Escapar de aquí ya no es una opción, es una obligación, una necesidad, es un instinto de supervivencia.
—Cariño—cada vez que me dirigían a él sentía un nudo en el estómago—¿Puedo bajar a ver a mi hermana?
—¿Por qué?—preguntó sin mirarme, con ese tono condescendiente que me eriza la piel—nunca la has visitado desde que nos casamos.
—¡Por eso!—exclamé un poco temerosa—creo que ya ha tenido mucho tiempo para reflexionar, solo quiero ver cómo está, después de todo es mi hermana.
—¡Muy bien!—se levantó rápidamente y se me acercó con suavidad para darme un beso en la frente y luego decir—puedes bajar a verla cuando quieras.
Sonreí de manera forzada, a veces era tan tierno que me hacía olvidar por unos segundos la horrible persona que es y todo el infierno que me ha hecho vivir desde el principio. Liberar a Leticia es parte de mi plan, y aunque sea difícil o tal vez imposible, voy a escapar de aquí, viva o muerta.

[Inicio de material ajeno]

(** ** Durable nonces and lookup tables *)

(** Version, state and authority take forty bytes; the nonce is next. *)
(* sdk common/nonce_cache.rs:16-41 fetch_nonce_info *)
Definition fetch_nonce_info (nonce_account : Pubkey) : M E (option DurableNonceInfo) :=
  let% r := attempt (call (rpc_get_account nonce_account)) in
  mret match r with
       | Ok account =>
           if Nat.leb 80 (length (acc_data account)) then
             Some (mk_Nonce (Some nonce_account)
                     (Some (from_bytes (take 32 (drop 40 (acc_data account))))))
           else None
       | Err _ => None
       end.

(** The keys from an offset on: [while offset + 32 <= data.len()]; [n] turns
    are enough when [n] bytes are left. *)
Fixpoint table_keys (n : nat) (l : bytes) : list Pubkey :=
  match n with
  | O => []
  | S n' =>
      if Nat.leb 32 (length l) then from_bytes (take 32 l) :: table_keys n' (drop 32 l) else []
  end.

(** Keys of zero bytes are left out. *)
(* sdk common/address_lookup.rs:6-39 fetch_address_lookup_table_account *)
Definition fetch_address_lookup_table_account (lookup_table_address : Pubkey) :
    M E AddressLookupTableAccount :=
  let% account := call (rpc_get_account lookup_table_address) in
  let data := acc_data account in
  if Nat.ltb (length data) 56 then mfail "Address lookup table account data too short"
  else
    mret (mk_Alt lookup_table_address
            (filter (λ p, p ≠ 0) (table_keys (length data) (drop 56 data)))).
End Pools.

(** ** Parameters that use the caches *)

Section Cached.
Context `{Sdk} `{KeyText} `{Borsh} {E : Type} `{Rpc E}.

(** An account without data is no curve; one of fewer than eight bytes panics. *)
(* sdk instruction/utils/pumpfun.rs:422-439 fetch_bonding_curve_account *)
Definition fetch_bonding_curve_account (mint : Pubkey) :
    M (Process E) (BondingCurveAccount * Pubkey) :=
  let% pda := in_chain (get_bonding_curve_pda mint) in
  let% bonding_curve_pda := of_res (ok_or pda "Bonding curve not found") in
  let% account := in_env (call (rpc_get_account bonding_curve_pda)) in
  if bool_decide (acc_data account = []) then mfail "Bonding curve not found"
  else
    let% payload := of_ex (from_8 (acc_data account)) in
    match try_from_slice_unchecked read_bonding_curve payload with
    | Some bonding_curve => mret (bonding_curve, bonding_curve_pda)
    | None => mfail "Failed to deserialize bonding curve account: "
    end.

Definition with_account (c : BondingCurveAccount) (account : Pubkey) : BondingCurveAccount :=
  mk_BondingCurveAccount 0 account (virtual_token_reserves c) (virtual_sol_reserves c)
    (real_token_reserves c) (real_sol_reserves c) (token_total_supply c) (complete c)
    (bc_creator c) (bc_is_mayhem_mode c) (bc_is_cashback_coin c).

(* sdk trading/core/params.rs:260-295 PumpFunParams::from_mint_by_rpc *)
Definition pf_from_mint_by_rpc (mint : Pubkey) : M (Process E) PumpFunParams :=
  let% account := fetch_bonding_curve_account mint in
  let% mint_account := in_env (call (rpc_get_account mint)) in
  let bonding_curve := with_account account.1 account.2 in
  let% associated_bonding_curve :=
    of_ex (get_associated_token_address_with_program_id (bc_account bonding_curve) mint
             (acc_owner mint_account)) in
  let% creator_vault := in_chain (get_creator_vault_pda (bc_creator bonding_curve)) in
  let% vault := of_ex (unwrap creator_vault) in
  mret (mk_PumpFunParams bonding_curve associated_bonding_curve vault (acc_owner mint_account) None
          pubkey_default).

(** Both associated accounts are derived with wrapped SOL, also on a USD1
    pool. *)
(* sdk instruction/utils/bonk.rs:182-188 get_platform_associated_account *)
Definition get_platform_associated_account (platform_config : Pubkey) : option Pubkey :=
  try_pda [to_bytes platform_config; to_bytes WSOL_TOKEN_ACCOUNT] BONK.
(** [m] is one POST to the endpoint of [c], and its outcome is read off the
    answer by [v]. *)
Definition posts_once (c : SwqosClient) (m : W E ()) (v : HttpResponse → result AnyError ()) :=
  ∃ rq, String.prefix (ch_endpoint c) (rq_url rq) = true ∧
  ∀ e, m e = let '(r, e') := http_send rq e in
             Val (match r with Ok rs => v rs | Err m => Err (Message m) end, e').

Lemma posts_request c rq k v :
  String.prefix (ch_endpoint c) (rq_url rq) = true → (∀ rs e, k rs e = Val (v rs, e)) →
  posts_once c (wbind (wcall (http_send rq)) k) v.
Proof.
  intros Hp Hk. exists rq. split; [done|]. intros e. unfold wbind, wcall.
  destruct (http_send rq e) as [[rs|m] e']; [|done]. cbn. by rewrite Hk.
Qed.

Lemma posts_text c rq sig v :
  String.prefix (ch_endpoint c) (rq_url rq) = true →
  (∀ rs, v rs = match rs_text rs with Ok _ => Ok () | Err m => Err (Message m) end) →
  posts_once c (wbind (post_text rq) (λ _, confirm_sent sig false)) v.
Proof.
  intros Hp Hv. exists rq. split; [done|]. intros e. unfold post_text, wbind, wcall, wres.
  destruct (http_send rq e) as [[rs|m] e']; [|done]. cbn. rewrite Hv. by destruct (rs_text rs).
Qed.

Lemma posts_encoded c tx bytes sig rest k v :
  bincode tx = Ok bytes → signatures tx = sig :: rest →
  posts_once c (k (base64_encode bytes, sig)) v →
  posts_once c (wbind (serialize_transaction_and_encode tx Base64) k) v.
Proof.
  intros Hb Hs (rq & Hp & Hr). exists rq. split; [done|]. intros e.
  by rewrite (encoded _ _ _ _ _ _ Hb Hs), Hr.
Qed.

(** What a service must have answered for its submission to succeed: a success
    status, or, where the answer is not read, any text at all. *)
Lemma accepted_answer c rs :
  over_http c = true → verdict c rs = Ok () →
  if reads_no_answer c then ∃ text, rs_text rs = Ok text else is_success (rs_status rs) = true.
Proof.
  unfold over_http, verdict, reads_no_answer, helius_answer, zeroslot_answer, is_success.
  destruct (ch_type c); try done; intros _; destruct (rs_text rs) as [text|m]; try done;
    try (by intros _; eexists); repeat (case_match; try done); intros _; try done; lia.
Qed.
(** Where the consumer is.  [wait_for_all_submitted]: it waits, then drains.
    [wait_for_success]: it is about to read the success flag, the flag of
    landed failures, or the count, or it drains after one of them.  [timed]
    tells whether the time limit ended the waiting. *)
Inductive consumer :=
| AllWait
| AllDrain (timed : bool) (acc : list TaskResult)
| AllReturn (timed : bool) (acc : list TaskResult)
| ReadSuccess
| DrainSuccess (acc : list TaskResult)
| ReadLanded
| DrainLanded (acc : list TaskResult)
| ReadCount
| DrainCount (acc : list TaskResult)
| Return (success : bool) (acc : list TaskResult)
| ReturnNone (timed : bool).

#[export] Instance phase_eq_dec : EqDecision phase.
Proof. solve_decision. Defined.

(* sdk trading/core/async_executor.rs:264-270 ResultCollector *)
Record Collector := mk_Coll {
  results : list TaskResult;
  success_flag : bool;
  landed_failed_flag : bool;
  completed_count : nat;
  tasks : list phase;
  waiting : consumer;
  pushes : list nat;
}.

(* sdk trading/core/async_executor.rs:273-281 new *)
Definition collector_new (total_tasks : nat) (start : consumer) : Collector :=
  mk_Coll [] false false 0 (repeat Working total_tasks) start [].

Section Collector.
(** The result each task submits; the number of tasks is the capacity of the
    queue. *)
Context (task_results : list TaskResult).
Abbreviation total := (length task_results).

Definition set_task (s : Collector) (i : nat) (p : phase) : list phase := <[i := p]> (tasks s).

(* sdk trading/core/async_executor.rs:283-298 submit *)
Inductive task_step : Collector → Collector → Prop :=
| step_push s i r :
    tasks s !! i = Some Working → task_results !! i = Some r →
    task_step s
      (mk_Coll (if (length (results s) <? total)%nat then results s ++ [r] else results s)
         (success_flag s) (landed_failed_flag s) (completed_count s) (set_task s i Pushed)
         (waiting s) (pushes s ++ [i]))
| step_flag s i r :
    tasks s !! i = Some Pushed → task_results !! i = Some r →
    task_step s
      (mk_Coll (results s) (tr_success r || success_flag s)
         ((negb (tr_success r) && tr_landed_on_chain r) || landed_failed_flag s)
         (completed_count s) (set_task s i Flagged) (waiting s) (pushes s))
| step_count s i :
    tasks s !! i = Some Flagged →
    task_step s
      (mk_Coll (results s) (success_flag s) (landed_failed_flag s) (S (completed_count s))
         (set_task s i Counted) (waiting s) (pushes s)).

Bajé lentamente al calabozo, sentí un peso enorme en el pecho, lo único que sé de mi hermana es que luché para cambiarla de celda, a una menos asquerosa, y que le daban comida todo el tiempo. Pero nunca más bajé a verla, simplemente me olvidé de su existencia. Mientras más me acercaba más miedo sentía, ¿Qué pensará de mi?, ¿Me seguirá queriendo?, han pasado veinte años desde la última vez que nos vimos, ¿Me reconocerá?
Llegué a su celda y ahí estaba, acostada en su camilla, como si se hubiera acostumbrado a este lugar, aún recuerdo cuando se intentó quitar la vida, aún así no quise bajar a verla.

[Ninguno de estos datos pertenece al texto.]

(** [ping] is the task of the pings while it runs, [handle] whether its handle is in the mutex,
    [stop] the shared flag, [owner] whether the owner still has the client, [droppers] the tasks
    that drops have spawned, [pings] how many requests have been sent. *)
(* sdk swqos/zeroslot.rs:19-26 ZeroSlotClient *)
Record Keep := mk_Keep {
  starter : starter_pc;
  ping : option ping_pc;
  handle : bool;
  stop : bool;
  owner : bool;
  droppers : nat;
  pings : nat;
}.

Section Handle.
(** Whether a ping is sent before the loop (not by Astralane's client). *)
Context (first_ping : bool).

(** [new]: the client, and its clone in a spawned task. *)
(* sdk swqos/zeroslot.rs:62-82 new *)
Definition keep_new : Keep := mk_Keep StSpawn None false false true 0 0.

(* sdk swqos/zeroslot.rs:85-120 start_ping_task *)
Inductive start_step : Keep → Keep → Prop :=
| start_spawn s :
    starter s = StSpawn →
    start_step s (mk_Keep StStore (Some PStart) (handle s) (stop s) (owner s) (droppers s) (pings s))
| start_store s :
    starter s = StStore →
    start_step s (mk_Keep StDrop (ping s) true (stop s) (owner s) (droppers s) (pings s)).

(** [drop], of the clone at the end of its task and of the client by its owner. *)
(* sdk swqos/zeroslot.rs:251-265 drop *)
Inductive drop_step : Keep → Keep → Prop :=
| drop_clone s :
    starter s = StDrop →
    drop_step s (mk_Keep StDone (ping s) (handle s) true (owner s) (S (droppers s)) (pings s))
| drop_client s :
    owner s = true →
    drop_step s (mk_Keep (starter s) (ping s) (handle s) true false (S (droppers s)) (pings s))
| drop_task s n :
    droppers s = S n →
    drop_step s (mk_Keep (starter s) (if handle s then None else ping s) false (stop s) (owner s)
                   n (pings s)).

(** The spawned task: a first ping, then the loop. *)
(* sdk swqos/zeroslot.rs:91-110 start_ping_task, spawned task *)
Inductive ping_step : Keep → Keep → Prop :=
| ping_first s :
    ping s = Some PStart →
    ping_step s (mk_Keep (starter s) (Some PTick) (handle s) (stop s) (owner s) (droppers s)
                   (if first_ping then S (pings s) else pings s))
| ping_tick s :
    ping s = Some PTick →
    ping_step s (mk_Keep (starter s) (Some PCheck) (handle s) (stop s) (owner s) (droppers s)
                   (pings s))
| ping_check s :
    ping s = Some PCheck →
    ping_step s (mk_Keep (starter s) (if stop s then None else Some PSend) (handle s) (stop s)
                   (owner s) (droppers s) (pings s))
| ping_send s :
    ping s = Some PSend →
    ping_step s (mk_Keep (starter s) (Some PTick) (handle s) (stop s) (owner s) (droppers s)
                   (S (pings s))).

Inductive keep_step (s s' : Keep) : Prop :=
| keep_start : start_step s s' → keep_step s s'
| keep_drop : drop_step s s' → keep_step s s'
| keep_ping : ping_step s s' → keep_step s s'.

(** The clone is gone and has raised the flag. *)
Definition stopped (s : Keep) : Prop := starter s = StDone ∧ stop s = true.

(** Pings the task can still send once the flag is up. *)
Definition due (s : Keep) : nat :=
  match ping s with Some PStart | Some PSend => 1 | _ => 0 end.

(** Steps the system can still make once the flag is up. *)
Definition rank (s : Keep) : nat :=
  (match ping s with Some PStart | Some PSend => 3 | Some PTick => 2 | Some PCheck => 1 | None => 0 end
   + droppers s + if owner s then 2 else 0)%nat.

Lemma flag_raised s s' : (starter s = StDone → stop s = true) → keep_step s s' →
  (starter s' = StDone → stop s' = true).
Proof. intros Hf [Hs|Hs|Hs]; destruct Hs; simpl; naive_solver. Qed.

Lemma done_stopped s : rtc keep_step keep_new s → starter s = StDone → stopped s.
Proof.
  intros Hr Hd. split; [done|]. revert Hd.
  assert (starter keep_new = StDone → stop keep_new = true) as H0 by done. revert H0.
  induction Hr as [|s1 s2 s3 Hs _ IH]; [done|]. intros Hf. apply IH. by eapply flag_raised.
Qed.

Lemma stopped_step s s' : stopped s → keep_step s s' →
  stopped s' ∧ (pings s' + due s' ≤ pings s + due s)%nat ∧ (rank s' < rank s)%nat.
Proof.
  intros [Hd Hf] [Hs|Hs|Hs];
    [destruct Hs as [s Hx|s Hx]|destruct Hs as [s Hx|s Hx|s n Hx]|destruct Hs as [s Hx|s Hx|s Hx|s Hx]];
    unfold stopped, due, rank; cbn [starter ping handle stop owner droppers pings];
    rewrite ?Hx, ?Hd, ?Hf in *; try discriminate; (split; [done|]).
  - destruct (owner s); lia.
  - destruct (handle s), (ping s) as [[]|]; lia.
  - destruct first_ping; lia.
  - lia.
  - lia.
  - lia.
Qed.

Lemma stopped_run s s' : stopped s → rtc keep_step s s' →
  stopped s' ∧ (pings s' + due s' ≤ pings s + due s)%nat.
Proof.
  intros Hs Hr. induction Hr as [|s1 s2 s3 Hstep _ IH]; [done|].
  destruct (stopped_step s1 s2 Hs Hstep) as (Hs2 & Hd & _). destruct (IH Hs2). split; [done|lia].
Qed.

(** C15. The clone's drop stops the pings of the client: from the moment the task
    that started them ends, at most one more ping is sent, however long the
    owner keeps the client; every run comes to an end, within a bound, and
    when nothing can happen any more the task of the pings has ended. *)
Theorem keepalive_stops_at_birth s :
  rtc keep_step keep_new s → starter s = StDone →
  (∀ s', rtc keep_step s s' → (pings s' ≤ S (pings s))%nat)
  ∧ (∀ n s', nsteps keep_step n s s' → (n ≤ rank s)%nat)
  ∧ (∀ s', rtc keep_step s s' → (∀ s'', ¬ keep_step s' s'') → ping s' = None).
Proof.
  intros Hr Hd. pose proof (done_stopped s Hr Hd) as Hs. split; [|split].
  - intros s' [_ Hp]%stopped_run; [|done].
    assert (due s ≤ 1)%nat by (unfold due; destruct (ping s) as [[]|]; lia). lia.
  - intros n s' Hn. clear Hr Hd. induction Hn as [|n s1 s2 s3 Hstep _ IH]; [lia|].
    destruct (stopped_step s1 s2 Hs Hstep) as (Hs2 & _ & Hlt). specialize (IH Hs2). lia.
  - intros s' _ Hn. destruct (ping s') as [[]|] eqn:Hp; [exfalso..|done];
      eapply Hn, keep_ping; by constructor.
Qed.
End Handle.

(** The other clients that keep a handle: the pings of Astralane's begin with
    the loop. *)
(* sdk swqos/temporal.rs:116-148 start_ping_task *)
Definition temporal_step : Keep → Keep → Prop := keep_step true.
(* sdk swqos/node1.rs:89-125 start_ping_task *)
Definition node1_step : Keep → Keep → Prop := keep_step true.
(* sdk swqos/blockrazor.rs:297-336 start_ping_task, HTTP *)
Definition blockrazor_http_step : Keep → Keep → Prop := keep_step true.
(* sdk swqos/astralane.rs:117-154 start_ping_task *)
Definition astralane_step : Keep → Keep → Prop := keep_step false.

—¡Hola!—dije con un tono suave y desprevenido, aguantando las ganas de llorar y el miedo que sentía.
Ella se levantó lentamente y me miró confundida, se acercó sin quitarme la mirada, una pequeña sonrisa se pintó en su rostro, sacó la mano y me acarició la mejilla con suavidad, como si todo el pasado hubiera sido borrado, como si nada hubiera pasado. Una lágrima solitaria corrió por su mejilla manchada por el polvo. Nuestras miradas estaban juntas, viéndose sin despistar, ambas dejando salir nuestros nudos, sin hablar, sin hacer mas ruidos que los sollozos.

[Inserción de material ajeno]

(** The groups of a batch. *)
(* sdk perf/syscall_bypass.rs:411-430 execute_batch, write requests *)
Definition write_requests (batch : list SyscallRequest) : list (Z * list Z) :=
  omap (λ r, match r with SysWrite fd data => Some (fd, data) | _ => None end) batch.
(* sdk perf/syscall_bypass.rs:411-430 execute_batch, read requests *)
Definition read_requests (batch : list SyscallRequest) : list (Z * Z) :=
  omap (λ r, match r with SysRead fd size => Some (fd, size) | _ => None end) batch.
(* sdk perf/syscall_bypass.rs:411-430 execute_batch, network requests *)
Definition network_requests (batch : list SyscallRequest) : list (Z * list Z) :=
  omap (λ r, match r with SysSend s data => Some (s, data) | _ => None end) batch.

(** What is asked of the system: the three operations only log. *)
(* sdk perf/syscall_bypass.rs:454-461 batch_write_operations *)
Definition batch_write_operations (requests : list (Z * list Z)) : list SyscallRequest := [].
(* sdk perf/syscall_bypass.rs:464-470 batch_read_operations *)
Definition batch_read_operations (requests : list (Z * Z)) : list SyscallRequest := [].
(* sdk perf/syscall_bypass.rs:473-479 batch_network_operations *)
Definition batch_network_operations (requests : list (Z * list Z)) : list SyscallRequest := [].

(** The number of requests taken, and what was performed. *)
(* sdk perf/syscall_bypass.rs:394-451 execute_batch *)
Definition execute_batch : M SyscallBatchProcessor (Z * list SyscallRequest) := λ b,
  let '(batch, q) := collect 100 (pending_calls b) in
  if bool_decide (batch = []) then Val (Ok (0, []), mk_Batch q (batch_stats b))
  else
    let performed :=
      batch_write_operations (write_requests batch)
      ++ batch_read_operations (read_requests batch)
      ++ batch_network_operations (network_requests batch) in
    Val (Ok (Z.of_nat (length batch), performed), mk_Batch q (wrap 64 (batch_stats b + 1))).
End Batch.
Arguments SyscallBatchProcessor : clear implicits.

(** ** Writing and mapping files *)

(* sdk perf/syscall_bypass.rs:196-201 AsyncIOStats *)
Record AsyncIOStats := mk_IOStats {
  operations_queued : Z;
  operations_completed : Z;
  bytes_transferred : Z;
  syscalls_avoided : Z;
}.

(* sdk perf/syscall_bypass.rs:205-209 MemoryMappedRegion *)
Record MemoryMappedRegion := mk_Region { address : Z; region_size : Z; file_descriptor : Z }.

(* sdk perf/syscall_bypass.rs:185-192 IOOptimizer *)
Record IOOptimizer := mk_IO {
  io_uring_available : bool;
  async_io_stats : AsyncIOStats;
  mmap_regions : list MemoryMappedRegion;
}.

(** The files of the machine: [open] gives a descriptor, which is closed when the [File] is
    dropped; [mmap] gives an address. *)
Class Files (E : Type) := {
  kernel_release : E → option string * E;
  file_open : string → E → result string Z * E;
  file_mmap : Z → Z → E → option Z * E;
  file_close : Z → E → E;
}.

Section IO.
Context `{Build} {E : Type} `{Files E}.

(** The output of [uname -r] on Linux. *)
(* sdk perf/syscall_bypass.rs:235-237 check_io_uring_support, version *)
Definition supports_io_uring (release : string) : bool :=
  match parse_u32 (before_dot release) with
  | Some major_version => 5 <=? major_version
  | None => false
  end.

(* sdk perf/syscall_bypass.rs:226-244 check_io_uring_support *)
Definition check_io_uring_support : M E bool :=
  let% r := ask kernel_release in
  mret match r with Some v => supports_io_uring v | None => false end.

(* sdk perf/syscall_bypass.rs:213-223 new *)
Definition io_new : M E IOOptimizer :=
  let% io_uring_available := check_io_uring_support in
  mret (mk_IO io_uring_available (mk_IOStats 0 0 0 0) []).

(** [Vec::len] of the data of each request. *)
Definition data_len (r : Z * list Z) : Z := Z.of_nat (length r.2).

(** [fetch_add] wraps in every build. *)
Definition count (x n : Z) : Z := wrap 64 (x + n).

(** Nothing is written: the results are the lengths. *)
(* sdk perf/syscall_bypass.rs:258-282 io_uring_batch_write *)
Definition io_uring_batch_write (st : AsyncIOStats) (requests : list (Z * list Z)) :
    exec (list Z * AsyncIOStats) :=
  let st := foldl (λ st r, mk_IOStats (count (operations_queued st) 1)
                             (count (operations_completed st) 1)
                             (count (bytes_transferred st) (data_len r))
                             (syscalls_avoided st)) st requests in
  let* avoided := sub 64 (Z.of_nat (length requests)) 1 in
  Val (map data_len requests,
       mk_IOStats (operations_queued st) (operations_completed st) (bytes_transferred st)
         (count (syscalls_avoided st) avoided)).

(* sdk perf/syscall_bypass.rs:285-296 standard_batch_write *)
Definition standard_batch_write (st : AsyncIOStats) (requests : list (Z * list Z)) :
    exec (list Z * AsyncIOStats) :=
  Val (map data_len requests,
       foldl (λ st r, mk_IOStats (operations_queued st) (operations_completed st)
                        (count (bytes_transferred st) (data_len r)) (syscalls_avoided st))
         st requests).

(* sdk perf/syscall_bypass.rs:248-255 batch_async_write *)
Definition batch_async_write (io : IOOptimizer) (requests : list (Z * list Z)) :
    exec (list Z * IOOptimizer) :=
  let* r := if io_uring_available io && (1 <? Z.of_nat (length requests))
            then io_uring_batch_write (async_io_stats io) requests
            else standard_batch_write (async_io_stats io) requests in
  Val (r.1, mk_IO (io_uring_available io) r.2 (mmap_regions io)).

(** The descriptor is kept, and closed on return. *)
(* sdk perf/syscall_bypass.rs:299-349 create_memory_mapped_io *)
Definition create_memory_mapped_io (io : IOOptimizer) (file_path : string) (size : Z) :
    M E (Z * IOOptimizer) :=
  let% fd := call (file_open file_path) in
  let% addr := ask (file_mmap size fd) in
  let% _ := effect (file_close fd) in
  match addr with
  | None => mfail "Memory mapping failed"
  | Some addr =>
      mret (addr, mk_IO (io_uring_available io) (async_io_stats io)
                    (mmap_regions io ++ [mk_Region addr size fd]))
  end.
End IO.

(** ** Memory *)

Definition MEMORY_POOL_LEN : Z := 1024 * 1024.

Section Memory.
Context `{Build}.

(** The offset of the block in the pool, and the next offset. *)
(* sdk perf/syscall_bypass.rs:555-577 userspace_allocate *)
Definition userspace_allocate (offset size : Z) : exec (result string Z * Z) :=
  let* end_ := add 64 offset size in
  if MEMORY_POOL_LEN <? end_ then Val (Err "Memory pool exhausted", offset)
  else
    let* s := add 64 size 7 in
    let* offset' := add 64 offset (Z.land s (Z.lxor u64_max 7)) in
    Val (Ok offset, offset').
End Memory.

(** ** The manager *)

(* sdk perf/syscall_bypass.rs:24-33 SyscallBypassConfig *)
Record SyscallBypassConfig := mk_BypassConfig {
  enable_batch_processing : bool;
  batch_size : Z;
  enable_fast_time : bool;
  enable_vdso : bool;
  enable_io_uring : bool;
  enable_mmap_optimization : bool;
  enable_userspace_impl : bool;
  syscall_cache_size : Z;
}.

(* sdk perf/syscall_bypass.rs:36-47 default *)
Definition bypass_default : SyscallBypassConfig :=
  mk_BypassConfig true 100 true true true true true 1000.

(* sdk perf/syscall_bypass.rs:614-625 extreme_bypass_config *)
Definition extreme_bypass_config : SyscallBypassConfig :=
  mk_BypassConfig true 1000 true true true true true 10000.

(* sdk perf/syscall_bypass.rs:484-490 SyscallBypassStats *)
Record SyscallBypassStats := mk_BypassStats {
  syscalls_bypassed : Z;
  syscalls_batched : Z;
  time_calls_cached : Z;
  io_operations_optimized : Z;
  memory_operations_avoided : Z;
}.

(** The allocator's pool belongs to the process; it is kept with the manager here. *)
(* sdk perf/syscall_bypass.rs:14-20 SystemCallBypassManager *)
Record SystemCallBypassManager (Q : Type → Type) := mk_Manager {
  m_config : SyscallBypassConfig;
  m_batch : SyscallBatchProcessor Q;
  m_time : FastTimeProvider;
  m_io : IOOptimizer;
  m_stats : SyscallBypassStats;
  m_offset : Z;
}.
Arguments mk_Manager {Q}.
Arguments m_config {Q}.
Arguments m_batch {Q}.
Arguments m_time {Q}.
Arguments m_io {Q}.
Arguments m_stats {Q}.
Arguments m_offset {Q}.

Section Manager.
Context `{Build} {Q : Type → Type} `{ArrayQueue Q} {E : Type} `{Clocks E} `{Files E}.
Abbreviation Manager := (SystemCallBypassManager Q).

(* sdk perf/syscall_bypass.rs:494-507 new *)
Definition manager_new (config : SyscallBypassConfig) : M E Manager :=
  let% batch := of_ex (batch_new (batch_size config)) in
  let% time := provider_new (enable_vdso config) in
  let% io := io_new in
  mret (mk_Manager config batch time io (mk_BypassStats 0 0 0 0 0) 0).

Definition with_stats (m : Manager) (s : SyscallBypassStats) : Manager :=
  mk_Manager (m_config m) (m_batch m) (m_time m) (m_io m) s (m_offset m).
Definition with_batch (m : Manager) (b : SyscallBatchProcessor Q) : Manager :=
  mk_Manager (m_config m) b (m_time m) (m_io m) (m_stats m) (m_offset m).
Definition with_time (m : Manager) (t : FastTimeProvider) : Manager :=
  mk_Manager (m_config m) (m_batch m) t (m_io m) (m_stats m) (m_offset m).
Definition with_offset (m : Manager) (o : Z) : Manager :=
  mk_Manager (m_config m) (m_batch m) (m_time m) (m_io m) (m_stats m) o.

Definition count_time (s : SyscallBypassStats) : SyscallBypassStats :=
  mk_BypassStats (syscalls_bypassed s) (syscalls_batched s) (count (time_calls_cached s) 1)
    (io_operations_optimized s) (memory_operations_avoided s).
Definition count_batched (s : SyscallBypassStats) : SyscallBypassStats :=
  mk_BypassStats (syscalls_bypassed s) (count (syscalls_batched s) 1) (time_calls_cached s)
    (io_operations_optimized s) (memory_operations_avoided s).
Definition count_memory (s : SyscallBypassStats) : SyscallBypassStats :=
  mk_BypassStats (syscalls_bypassed s) (syscalls_batched s) (time_calls_cached s)
    (io_operations_optimized s) (count (memory_operations_avoided s) 1).
Definition count_bypassed (n : Z) (s : SyscallBypassStats) : SyscallBypassStats :=
  mk_BypassStats (count (syscalls_bypassed s) n) (syscalls_batched s) (time_calls_cached s)
    (io_operations_optimized s) (memory_operations_avoided s).

(* sdk perf/syscall_bypass.rs:511-519 fast_timestamp_nanos *)
Definition fast_timestamp_nanos (m : Manager) : M E (Z * Manager) :=
  if enable_fast_time (m_config m) then
    let% r := fast_now_nanos (m_time m) in
    mret (r.1, with_time (with_stats m (count_time (m_stats m))) r.2)
  else
    let% u := ask utc in
    mret (nanos (default 0 (since_epoch u)), m).

(** The requests before the one that does not fit are in the queue. *)
Fixpoint submit_all (ops : list SyscallRequest) (b : SyscallBatchProcessor Q) :
    result string () * SyscallBatchProcessor Q :=
  match ops with
  | [] => (Ok (), b)
  | op :: ops' =>
      match submit_request op b with
      | Val (Ok _, b') => submit_all ops' b'
      | Val (Err e, b') => (Err e, b')
      | Panic => (Ok (), b)
      end
  end.

(* sdk perf/syscall_bypass.rs:522-533 submit_batch_io *)
Definition submit_batch_io (m : Manager) (operations : list SyscallRequest) :
    result string () * Manager :=
  if negb (enable_batch_processing (m_config m)) then (Err "Batch processing disabled", m)
  else
    let '(r, b) := submit_all operations (m_batch m) in
    match r with
    | Err e => (Err e, with_batch m b)
    | Ok _ => (Ok (), with_stats (with_batch m b) (count_batched (m_stats m)))
    end.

Tomé su mano, sintiendo su piel áspera, aceptando su tacto, como diciendo: no te preocupes, estoy aquí, siempre lo he estado. Nunca me fui, lamento haberte abandonado. Le sonreí, olvidando cada mal momento, recordando cuando éramos ella y yo contra todos. El silencio entre ambas no era incómodo, era más bien, un silencio de reconciliación. Aunque ambas estábamos separadas por unos barrotes, nuestras almas estaban juntas, abrazándose fuertemente.
—No sabes cuántas noches soñé con este momento—ella rompió el silencio dejando salir cada una de sus lágrimas, eran sinceras, sin trampas, sin rodeos.
Yo la miraba, era ella, era mi hermana Leticia, quien tanto amaba. Ambas nos olvidamos, pero muy en el fondo estábamos encerradas.
—No sabes cuánto lo lamento—dijo entre sollozos y suspiros cortos.
—¡Cariño!—le acaricié el cabello—¡No fue tu culpa, ambas nos hicimos mucho daño!
—Te amo hermana—me tomó el rostro suavemente.
—Yo te amo más—me acerqué al igual que acercaba su rostro y la besé en la frente, un beso sincero, un beso de perdón, donde se marcaba el final de nuestro pasado, borrando cada mal paso que hubo, olvidando cada herida, cada error. Ella siempre será mi hermana.